Tras asesinar al rey Liao, el príncipe Guang se proclamó rey de Wu, convirtiéndose en el históricamente famoso rey Helü de Wu.
Qin Songshuo, un residente local, escribió una vez un poema sobre la "Pagoda Zhuanzhu": "Una espada para recompensar la bondad y expandir la hegemonía, pero, por desgracia, las flores y la hierba del antiguo palacio han crecido demasiado; la fragancia de los pétalos y el espíritu caballeresco permanecen en la pagoda rota, y este pedazo de tierra todavía pertenece a Wu."
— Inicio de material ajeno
Lemma stopRecording_collect_run (id : string) (s : gmap string RecordingManagerCollect.Recording)
    (n : nat) :
  RecordingManagerCollect.stopRecording env id s n
  = match s !! id with
    | None => (Thrown "Recording not found", s, [])
    | Some rec =>
        singleFileStop env id s n (RecordingManagerCollect.rec_producers rec)
          (RecordingManagerCollect.rec_ffmpeg rec)
          (option_list (RecordingManagerCollect.rec_videoTransport rec)
           ++ option_list (RecordingManagerCollect.rec_audioTransport rec))
          (RecordingManagerCollect.rec_fileName rec) (RecordingManagerCollect.rec_filePath rec)
          (RecordingManagerCollect.rec_startTime rec)
    end.
Proof.
  apply wp_eq. unfold RecordingManagerCollect.stopRecording. apply wp_rethrow. wp_go.
  destruct (s !! id) as [rec|]; [|reflexivity].
  apply wp_bind, wp_closeConsumers. cbv beta iota. cbn [length]. rewrite Nat.add_0_r.
  unfold singleFileStop, FFmpeg.kill, RecordingManagerCollect.closeIfSet. cbv zeta.
  destruct (RecordingManagerCollect.rec_ffmpeg rec) as [ff|]; cbv beta iota;
    [wp_go; [reflexivity|]|wp_go];
    destruct (RecordingManagerCollect.rec_videoTransport rec) as [v|],
             (RecordingManagerCollect.rec_audioTransport rec) as [a|];
    wp_all;
    unfold stoppedAt, option_list; cbn [option_rect app map length];
    rewrite ?length_app, ?app_nil_r; cbn [length app];
    repeat first [lia | reflexivity | f_equal].
Qed.

End SingleFileStop.


(** ** The recorder that creates its consumers first *)

Lemma consumedAt_app (env : Env) (n : nat) (tr1 tr2 : list Call) :
  consumedAt env n (tr1 ++ tr2)
  = consumedAt env n tr1 ++ consumedAt env (n + length tr1) tr2.
Proof.
  revert n. induction tr1 as [|c tr1 IH]; intros n; cbn [app consumedAt length].
  - rewrite Nat.add_0_r. reflexivity.
  - rewrite IH, <- app_assoc. do 2 f_equal. f_equal. lia.
Qed.

Lemma consumedAt_none (env : Env) (n : nat) (tr : list Call) :
  Forall (fun c => isConsume c = false) tr -> consumedAt env n tr = [].
Proof.
  intros H. revert n. induction H as [|c tr Hc _ IH]; intros n; [reflexivity|].
  cbn [consumedAt]. rewrite Hc, IH. reflexivity.
Qed.

Lemma collectedRtp_snoc (k : Kind) (cs : list Consumer) (c : Consumer) :
  collectedRtp k (cs ++ [c])
  = if Kind_eqb (cons_kind c) k then cons_rtpParameters c else collectedRtp k cs.
Proof. unfold collectedRtp. rewrite fold_left_app. reflexivity. Qed.

Lemma withConsumers_snoc (cs : list Consumer) (c : Consumer)
    (rec : RecordingManagerCollect.Recording) :
  withConsumers (cs ++ [c]) rec = RecordingManagerCollect.pushConsumer c (withConsumers cs rec).
Proof. unfold withConsumers. rewrite fold_left_app. reflexivity. Qed.

Lemma withConsumers_fields (cs : list Consumer) (rec : RecordingManagerCollect.Recording) :
  RecordingManagerCollect.rec_producers (withConsumers cs rec)
  = RecordingManagerCollect.rec_producers rec ++ cs
  /\ RecordingManagerCollect.rec_videoTransport (withConsumers cs rec)
     = RecordingManagerCollect.rec_videoTransport rec
  /\ RecordingManagerCollect.rec_audioTransport (withConsumers cs rec)
     = RecordingManagerCollect.rec_audioTransport rec
  /\ RecordingManagerCollect.rec_ffmpeg (withConsumers cs rec)
     = RecordingManagerCollect.rec_ffmpeg rec
  /\ RecordingManagerCollect.rec_fileName (withConsumers cs rec)
     = RecordingManagerCollect.rec_fileName rec
  /\ RecordingManagerCollect.rec_filePath (withConsumers cs rec)
     = RecordingManagerCollect.rec_filePath rec
  /\ RecordingManagerCollect.rec_startTime (withConsumers cs rec)
     = RecordingManagerCollect.rec_startTime rec.
Proof.
  induction cs as [|c cs IH] using rev_ind.
  - rewrite app_nil_r. repeat split.
  - rewrite withConsumers_snoc. destruct IH as (Hp & Hv & Ha & Hf & Hn & Hpath & Ht).
    cbn. rewrite Hp, Hv, Ha, Hf, Hn, Hpath, Ht, app_assoc. repeat split.
Qed.

Section CollectRun.
Variable env : Env.

Lemma wp_tryKeeping {A} (acc : A) (m : M RecordingManagerCollect.Registry A)
    (s : RecordingManagerCollect.Registry) (n : nat) Q :
  wp m s n
    (fun o s1 tr =>
       match o with
       | Returned a => Q (Returned a) s1 tr
       | Thrown _ => Q (Returned acc) s1 tr
       end) ->
  wp (RecordingManagerCollect.tryKeeping acc m) s n Q.
Proof.
  unfold wp, RecordingManagerCollect.tryKeeping, outcome, stateOf, calls.
  destruct (m s n) as [[[a|e] s1] tr]; exact (fun H => H).
Qed.

Lemma wp_modifyState {S} (f : S -> S) (s : S) (n : nat) Q :
  Q (Returned tt) (f s) [] -> wp (modifyState f) s n Q.
Proof. exact (fun H => H). Qed.

(** What one iteration of the loop of [_connectAndCollectRtp] does, from a
    registry that holds the entry with the consumers pushed so far. *)
Lemma collectProducer_cases (id : string) (rec0 : RecordingManagerCollect.Recording)
    (cs : list Consumer) (producer : Producer) (s : RecordingManagerCollect.Registry)
    (n : nat) :
  wp (RecordingManagerCollect.collectProducer env id (withConsumers cs rec0)
        (collectedRtp video cs, collectedRtp audio cs) producer)
    (<[id := withConsumers cs rec0]> s) n
    (fun o s1 tr =>
       exists cs1,
         o = Returned (collectedRtp video (cs ++ cs1), collectedRtp audio (cs ++ cs1))
         /\ s1 = <[id := withConsumers (cs ++ cs1) rec0]> s
         /\ map cons_id cs1 = consumedAt env n tr
         /\ Forall isSetup tr
         /\ Forall (fun c => isCreateTransport c = false) tr
         /\ Forall (fun c => c = consumerAt env (cons_id c) producer) cs1).
Proof.
  unfold RecordingManagerCollect.collectProducer. apply wp_tryKeeping.
  assert (forall tr, tr = [] \/ (exists t e, tr = [Consume t (prod_id producer) true]
                                  /\ env_throws env n (Consume t (prod_id producer) true)
                                     = Some e) ->
            exists cs1,
              Returned (collectedRtp video cs, collectedRtp audio cs)
              = Returned (collectedRtp video (cs ++ cs1), collectedRtp audio (cs ++ cs1))
              /\ <[id := withConsumers cs rec0]> s = <[id := withConsumers (cs ++ cs1) rec0]> s
              /\ map cons_id cs1 = consumedAt env n tr
              /\ Forall isSetup tr
              /\ Forall (fun c => isCreateTransport c = false) tr
              /\ Forall (fun c => c = consumerAt env (cons_id c) producer) cs1) as Hkeep.
  { intros tr Htr. exists []. rewrite app_nil_r. split; [reflexivity|]. split; [reflexivity|].
    destruct Htr as [->|(t & e & -> & He)].
    - repeat split; constructor.
    - cbn [consumedAt isConsume]. rewrite He. repeat split; repeat constructor. }
  destruct (env_canConsume env (prod_id producer)); cbn [negb];
    [|apply wp_ret, Hkeep; left; reflexivity].
  destruct (withConsumers_fields cs rec0) as (_ & Hv & Ha & _).
  match goal with
  | |- wp (match ?t with _ => _ end) _ _ _ => destruct t as [transport|] eqn:Ht
  end; [|apply wp_ret, Hkeep; left; reflexivity].
  wp_go; [apply Hkeep; right; eauto|].
  apply wp_bind, wp_modifyState. cbv beta iota. wp_go.
  exists [consumerAt env n producer].
  unfold RecordingManagerCollect.updateRecording. rewrite lookup_insert_eq, insert_insert_eq.
  rewrite !collectedRtp_snoc, withConsumers_snoc.
  cbn [map cons_id consumerAt consumedAt isConsume cons_kind cons_rtpParameters app].
  rewrite Heqo.
  split; [destruct (prod_kind producer); reflexivity|].
  split; [reflexivity|]. split; [reflexivity|].
  split; [repeat constructor|]. split; [repeat constructor|]. repeat constructor.
Qed.

(** The loop of [_connectAndCollectRtp] never throws: it pushes one
    consumer per consume call that did not throw, and collects the
    rtpParameters of the last consumer of each kind. *)
Lemma collectAll_cases (id : string) (rec0 : RecordingManagerCollect.Recording)
    (producers : list Producer) (s : RecordingManagerCollect.Registry) (n : nat) :
  wp (forOf producers
        (RecordingManagerCollect.collectProducer env id (withConsumers [] rec0))
        (collectedRtp video [], collectedRtp audio []))
    (<[id := withConsumers [] rec0]> s) n
    (fun o s1 tr =>
       exists cs,
         o = Returned (collectedRtp video cs, collectedRtp audio cs)
         /\ s1 = <[id := withConsumers cs rec0]> s
         /\ map cons_id cs = consumedAt env n tr
         /\ Forall isSetup tr
         /\ Forall (fun c => isCreateTransport c = false) tr
         /\ Forall (consumerOf env producers) cs).
Proof.
  apply (wp_forOf producers _ _ _ n
           (fun done acc s1 tr =>
              exists cs,
                acc = (collectedRtp video cs, collectedRtp audio cs)
                /\ s1 = <[id := withConsumers cs rec0]> s
                /\ map cons_id cs = consumedAt env n tr
                /\ Forall isSetup tr
                /\ Forall (fun c => isCreateTransport c = false) tr
                /\ Forall (consumerOf env done) cs)).
  - exists []. repeat split; constructor.
  - intros done x rest acc s1 tr Hl (cs & -> & -> & Hids & Htr & Hnt & Hcs).
    assert (withConsumers [] rec0 = rec0) as Hnil by reflexivity. rewrite Hnil.
    pose proof (collectProducer_cases id rec0 cs x s (n + length tr)) as Hstep.
    assert (RecordingManagerCollect.collectProducer env id rec0
            = RecordingManagerCollect.collectProducer env id (withConsumers cs rec0)) as ->.
    { unfold RecordingManagerCollect.collectProducer.
      destruct (withConsumers_fields cs rec0) as (_ & -> & -> & _). reflexivity. }
    eapply wp_consequence; [exact Hstep|].
    intros o s2 tr1 (cs1 & -> & -> & Hids1 & Htr1 & Hnt1 & Hcs1).
    exists (cs ++ cs1). split; [reflexivity|]. split; [reflexivity|].
    split; [rewrite map_app, consumedAt_app, Hids, Hids1; reflexivity|].
    split; [apply Forall_app; split; assumption|].
    split; [apply Forall_app; split; assumption|].
    apply Forall_app; split.
    + eapply List.Forall_impl; [|exact Hcs]. intros c (p & Hp & Hc).
      exists p. split; [apply in_or_app; left; exact Hp|exact Hc].
    + eapply List.Forall_impl; [|exact Hcs1]. intros c Hc.
      exists x. split; [apply in_or_app; right; left; reflexivity|exact Hc].
  - intros acc s1 tr (cs & -> & -> & H). exists cs. split; [reflexivity|]. split; [reflexivity|].
    exact H.
Qed.

(** The search of the base port makes bind probes only. *)
Lemma collect_freeBasePortLoop_cases (attempts : nat) (s : RecordingManagerCollect.Registry)
    (n : nat) :
  wp (RecordingManagerCollect.freeBasePortLoop env attempts) s n
    (fun o s1 tr =>
       s1 = s /\ Forall (fun c => match c with BindProbe _ => True | _ => False end) tr).
Proof.
  revert n. induction attempts as [|attempts IH]; intros n.
  - split; [reflexivity|constructor].
  - cbn [RecordingManagerCollect.freeBasePortLoop]. wp_go.
    match goal with
    | |- wp (if ?b then _ else _) _ _ _ => destruct b
    end.
    + apply wp_ret. split; [reflexivity|repeat constructor].
    + eapply wp_consequence; [apply IH|].
      intros o s1 tr (-> & Htr). split; [reflexivity|].
      rewrite ?app_nil_r. cbn [app]. repeat constructor. exact Htr.
Qed.

(** The creation of the muxer: the SDP is synthesized, the process spawned
    and the SDP piped to it. *)
Lemma ffmpegNew_cases {S} (rtp : Sdp.FfmpegRtpParameters) (s : S) (n : nat) :
  wp (FFmpeg.new env rtp) s n
    (fun o s1 tr =>
       s1 = s
       /\ match o with
          | Returned p =>
              p = n
              /\ exists sdp args,
                   Sdp.createSdpText rtp = Returned sdp
                   /\ tr = [Spawn "ffmpeg" args; StdinWrite n sdp; StdinEnd n]
                   /\ List.last args EmptyString
                      = recordDir env +:+ "/" +:+ "recording-" +:+ JS.showZ (env_now env n)
                        +:+ ".mp4"
          | Thrown _ => Forall isMuxerCall tr
          end).
Proof.
  unfold FFmpeg.new. destruct (Sdp.createSdpText rtp) as [sdp|e].
  2: { split; [reflexivity|constructor]. }
  unfold FFmpeg._commandArgs.
  wp_go; [split; [reflexivity|repeat constructor]|].
  wp_go; [split; [reflexivity|repeat constructor]|].
  wp_go; [split; [reflexivity|repeat constructor]|].
  split; [reflexivity|]. cbn [app length]. rewrite !Nat.add_0_r.
  split; [reflexivity|].
  eexists. eexists. split; [reflexivity|]. split; [reflexivity|].
  destruct (Sdp.videoCodec rtp), (Sdp.audioCodec rtp); reflexivity.
Qed.

(** The resume loop never throws and attempts the resume of every
    consumer, in order. *)
Lemma collect_resumeAll_cases (consumers : list Consumer)
    (s : RecordingManagerCollect.Registry) (n : nat) :
  wp (forEach consumers (RecordingManagerCollect.resumeConsumer env)) s n
    (fun o s1 tr =>
       o = Returned tt
       /\ s1 = s
       /\ resumedConsumers tr = map cons_id consumers
       /\ Forall isResumption tr).
Proof.
  apply (wp_forEach consumers _ s n
           (fun done s1 tr =>
              s1 = s /\ resumedConsumers tr = map cons_id done /\ Forall isResumption tr)).
  - repeat split. constructor.
  - intros done x rest s1 tr _ (-> & Hres & Htr).
    assert (forall tr1, resumedConsumers tr1 = [cons_id x] -> Forall isResumption tr1 ->
                        s = s
                        /\ resumedConsumers (tr ++ tr1) = map cons_id (done ++ [x])
                        /\ Forall isResumption (tr ++ tr1)) as Hstep.
    { intros tr1 H1 H2. split; [reflexivity|].
      rewrite resumedConsumers_app, Hres, H1, map_app. split; [reflexivity|].
      apply Forall_app. split; assumption. }
    unfold RecordingManagerCollect.resumeConsumer. wp_go.
    + apply Hstep; [reflexivity|repeat constructor].
    + destruct (cons_kind x); wp_go; apply Hstep; try reflexivity; repeat constructor.
  - intros s1 tr (-> & Hres & Htr). auto.
Qed.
Tras leerlo, Mo Xi volvió a negar con la cabeza. Este era otro con la mente confusa. El príncipe Guang luchaba por el mundo; ¿qué hacía un carnicero como tú entrometiéndose? ¿Acaso era una broma que te hicieran pedazos? Dices ser un hijo filial, pero ¿acaso no conoces el dolor insoportable de un padre que sobrevive a su hijo? Deberías evitar a un cazador de cabezas como Wu Zixu; claramente no trama nada bueno. Y príncipe Guang, ¿crees que es fácil aceptar favores de una persona así? Dice amablemente: "Mi vida es tu vida". Solo quiere que trabajes para él voluntariamente. Si ese es el caso, ¿por qué no lo asesina él mismo? Para ser francos, el rey Helü de Wu primero concedió favores y luego los usó para dar órdenes a otros. ¿No es esta una trampa clásica tendida por un superior para que los subordinados se conviertan voluntariamente en carne de cañón? Por desgracia, la vida de los asesinos es tan insignificante que todos los desprecian y los desprecian. Sin embargo, Zhuan Zhu valora más las promesas que la muerte; simplemente se está menospreciando. ¡Qué desperdicio de su excelente habilidad para asar pescado! Ser chef habría sido mucho más prometedor que ser asesino.
Tras leerlo, Mo Xi cerró el libro con un suspiro, dándose cuenta de que su vida dependía enteramente de ella misma y que no podía confiar en nadie más.
Al alzar la vista, vio a Tang Huan leyendo un libro, y le volvió a surgir la idea de molestarlo. Le preguntó: "¿Qué estás leyendo?".
"Es solo un libro de medicina; no te interesaría, jovencita." Tras una pausa, Tang Huan añadió: "Mañana, ¿te gustaría tomarte el día libre y visitar 'Humo Rojo'? ¿Estarías dispuesta a acompañarme?"
Los ojos de Mo Xi se iluminaron de repente mientras preguntaba: "¿Humo Rojo? ¿Es el gran bosque de arces rojos que se puede ver desde la Terraza del Humo Rojo?"